Setting Up The Project
Perform the following steps to setup the project:
- Create a ‘new Item’ after logging in to Jenkins. Enter the item name ‘Jenkins Declarative Pipeline Demonstration’. Select Pipeline as the Project Type.
- The following Jenkins Plugins are installed by navigating to the pluginManager i.e. localhost:/pluginManager/
Blue Ocean Plugin – https://plugins.jenkins.io/blueocean
Blue Ocean Pipeline Editor Plugin – https://plugins.jenkins.io/blueocean-pipeline-editor
Configuration as a Code Plugin – https://plugins.jenkins.io/config-file-provider
JUnit Plugin – https://plugins.jenkins.io/junit/
HTML Publisher Plugin – https://plugins.jenkins.io/htmlpublisher
Maven Integration Plugin – https://plugins.jenkins.io/maven-plugin
Maven Info Plugin – https://plugins.jenkins.io/maven-info
Maven SureFire Plugin – https://maven.apache.org/surefire/maven-surefire-plugin/
Pipeline implementation for Blue Ocean Plugin – https://plugins.jenkins.io/blueocean-pipeline-api-impl
Pipeline Maven Integration Plugin – https://plugins.jenkins.io/pipeline-maven
- Configure the global settings and paths (for Java and Maven) by navigating to ‘Configure System’ in the System Configuration section.
Navigate to the configuration item titled ‘Global properties’ and add the following environment variables:
- JAVA_HOME – < Location where JDK is installed >
- MAVEN_HOME – < Location where Maven is installed >
In our case the entries are as below:
- JAVA_HOME – C:\Program Files\Java\jdk1.8.0_251
- MAVEN_HOME – C:\apache-maven\apache-maven-3.6.3\
Click on Apply and Save.
- The added environment variables will be used in the Pipeline.
Adding these environment variables in the System Configuration section makes the settings public (i.e. it can be used across different jobs in Jenkins).
With this, we are all set to write our first declarative Pipeline!
Writing The Declarative Pipeline
In the project titled ‘Jenkins Declarative Pipeline Demonstration’, click on Configure. In the project configuration window, click on the Pipeline Tab.
Under Pipeline ‘Definition’, select Pipeline Script. Paste the contents of the following Jenkinsfile in the Script box. Click on Apply and Save.
pipeline {
agent any
tools {
maven 'MAVEN_3.6.3'
jdk 'JDK_1.8.0_251'
}
stages {
stage('Build') {
environment {
PROJECT_DIR = "C:\\Users\\Lenovo\\IdeaProjects\\CrossBrowserTest"
}
steps {
echo 'maven clean'
bat ' mvn -f %PROJECT_DIR%\\pom.xml clean install'
}
}
}
post {
success {
echo 'Now Archiving'
junit allowEmptyResults: true, testResults: '**/surefire-reports/*.xml'
}
}
}
Pipeline Walkthrough
- This particular Jenkins job can run on any Agent.
pipeline {
agent any
- The section defining tools directive lists the tools that have to be auto-installed.
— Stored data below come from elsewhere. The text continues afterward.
(** A reader that knows one forward request. *)
Definition forward_json : JSON :=
  {| parseJSON := fun s => if String.eqb s "F" then Some (JObj [("envelope", JObj []);
       ("wire", JObj [("protocol", JStr "anthropic_messages"); ("body", sample_body)])]) else None;
     printJSON := fun _ => "{}"; parseFloat := fun _ => None;
     numberJSON := fun f => default JNull (JInt <$> f64_trunc f);
     printJSON_one_line := fun _ => conj eq_refl eq_refl |}.
#[local] Existing Instance forward_json.

Definition endpoint_at (url : string) : ProviderEndpoint :=
  {| ep_Wire := "anthropic"; ep_Vendor := "anthropic"; ep_URL := url;
     ep_DataResidency := "us"; ep_TrustTier := "vendor"; ep_Deployments := [];
     ep_Supports := {| Streaming := true |}; ep_KeyRef := "" |}.
Definition thinking_row : ModelPricing :=
  {| mp_Vendor := "anthropic"; mp_Model := "claude"; mp_Currency := "USD";
     InputPricePer1KTokens := f64_zero; OutputPricePer1KTokens := f64_zero;
     CacheReadPricePer1KTokens := None; CacheCreatePricePer1KTokens := None;
     Capabilities := {| cap_Tools := true; cap_CacheControl := true; cap_ExtendedThinking := true;
                        cap_Vision := true |} |}.
(** One endpoint [ep1] at [url] whose resolved key is [key]. *)
Definition config_at (url key : string) : Config :=
  {| cfg_Pools := {| ProviderEndpoints := {["ep1" := endpoint_at url]}; Pools := {["standard" := sample_pool]} |};
     cfg_Policy := {| Version := "1"; pol_Defaults := {| OnNoMatch := {| as_Action := "allow"; as_ModelPool := "";
                        as_Reasons := [] |} |}; Rules := []; Degradation := {| AllowedCapabilities := [] |};
                      Variables := [] |};
     cfg_Pricing := {| Models := [thinking_row] |};
     cfg_Identity := {| Users := []; Teams := []; Repos := [] |};
     cfg_ResolvedEndpoints := {["ep1" := {| ewk_Endpoint := endpoint_at url; ResolvedKey := key |}]} |}.
Definition idle_engine : Engine :=
  {| compiledRules := []; defaultAction := {| as_Action := "allow"; as_ModelPool := ""; as_Reasons := [] |} |}.
(** Validated rules imply that the environment was created. *)
Lemma LoadPolicy_env path policy :
  LoadPolicy path = Ok policy -> Rules policy = [] \/ celNewEnv = true.
Proof.
  unfold LoadPolicy, LoadAndValidate. destruct (ReadFile path) as [data|]; [|done].
  destruct (yaml_policy data) as [p|]; [|done]. intros ([] & Hv%wrap_err_ok & [= ->])%bind_ok.
  apply PolicyConfig_Validate_rules in Hv. destruct (Rules policy) as [|r rs]; [by left|right].
  apply Forall_cons_1 in Hv as [[_ [ast Hc]] _]. unfold compileCEL in Hc. by destruct celNewEnv.
Qed.

Lemma Load_ok l c :
  Load l = Ok c ->
  exists pricing, LoadPools (PoolsPath l) = Ok (cfg_Pools c) /\ LoadPolicy (PolicyPath l) = Ok (cfg_Policy c) /\
    LoadPricing (PricingPath l) = Ok pricing /\ cfg_Pricing c = DefaultCurrencies pricing /\
    LoadIdentity (UsersPath l) (TeamsPath l) (ReposPath l) = Ok (cfg_Identity c) /\
    ValidatePolicyAgainstPools (cfg_Policy c) (cfg_Pools c) = Ok tt /\
    ValidateEndpointsAgainstPricing (range (ProviderEndpoints (cfg_Pools c))) (range (Pools (cfg_Pools c)))
      (cfg_Pricing c) = Ok tt /\
    resolveKeys (cfg_Pools c) = Ok (cfg_ResolvedEndpoints c).
Proof.
  unfold Load. intros (pools & Hp & H)%bind_ok. apply bind_ok in H as (policy & Hpol & H).
  apply bind_ok in H as (pricing & Hpr & H). apply bind_ok in H as (ident & Hid & H).
  apply bind_ok in H as ([] & Hpp%wrap_err_ok & H). apply bind_ok in H as ([] & Hep%wrap_err_ok & H).
  apply bind_ok in H as (res & Hres & [= <-]). exists pricing. cbn. split_and!; done.
Qed.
The same is also added to the PATH variable. This section will be ignored if agent none is specified.
tools {
maven 'MAVEN_3.6.3'
jdk 'JDK_1.8.0_251'
}
On my machine, JDK version 1.8.0_251 and Maven version 3.6.3 is installed. Hence, alias maven and jdk pointing to the respective Maven and JDK versions are added under the tools directive.
- There is only one stage ‘Build’ in the Pipeline. Using the environment directive, we define an environment variable that points to the directory that contains the Java project. The defined environment variable (i.e. PROJECT_DIR) will be usable for all steps or stage-specific steps, as it is defined within the Stage ‘Build’.
stage('Build') {
environment {
PROJECT_DIR = "C:\\Users\\Lenovo\\IdeaProjects\\CrossBrowserTest"
}
- This step is the most important in defining what is Jenkins Pipeline as build is performed in this step. The command mvn clean install is executed on the pom.xml present in the project directory. Since our build machine is Windows hence, we are invoking the build command through bat (or batch).
steps {
echo 'maven clean'
//ABC indicates the folder name where the pom.xml file resides
bat ' mvn -f %PROJECT_DIR%\\pom.xml clean install'
}
- A post-build action has been added under the ‘post’ directive. The action will only be invoked if the build process is successful since the actions are under ‘success’. The junit plugin is used for preparing the test report.
post {
success {
echo 'Now Archiving'
junit allowEmptyResults: true, testResults: '**/surefire-reports/*.xml'
}
}
}
Once we have added the Pipeline to the Jenkinsfile, click on ‘Open Blue Ocean’ link to run the job. Alternatively, you could also issue a Build by clicking on the ‘Build Now’ option, in which case you need not install the Blue Ocean plugin.
Click on ‘Run’ to run the job.
As shown below, the configuration of tools (i.e. JDK and Maven) was successful.
The Steps ‘Build’ and post-build action ran without any issues.
This is the Stage View of the current Jenkins pipeline. The Declarative Tools install stage completed in 2 seconds and the Build stage took 3 minutes and 25 seconds.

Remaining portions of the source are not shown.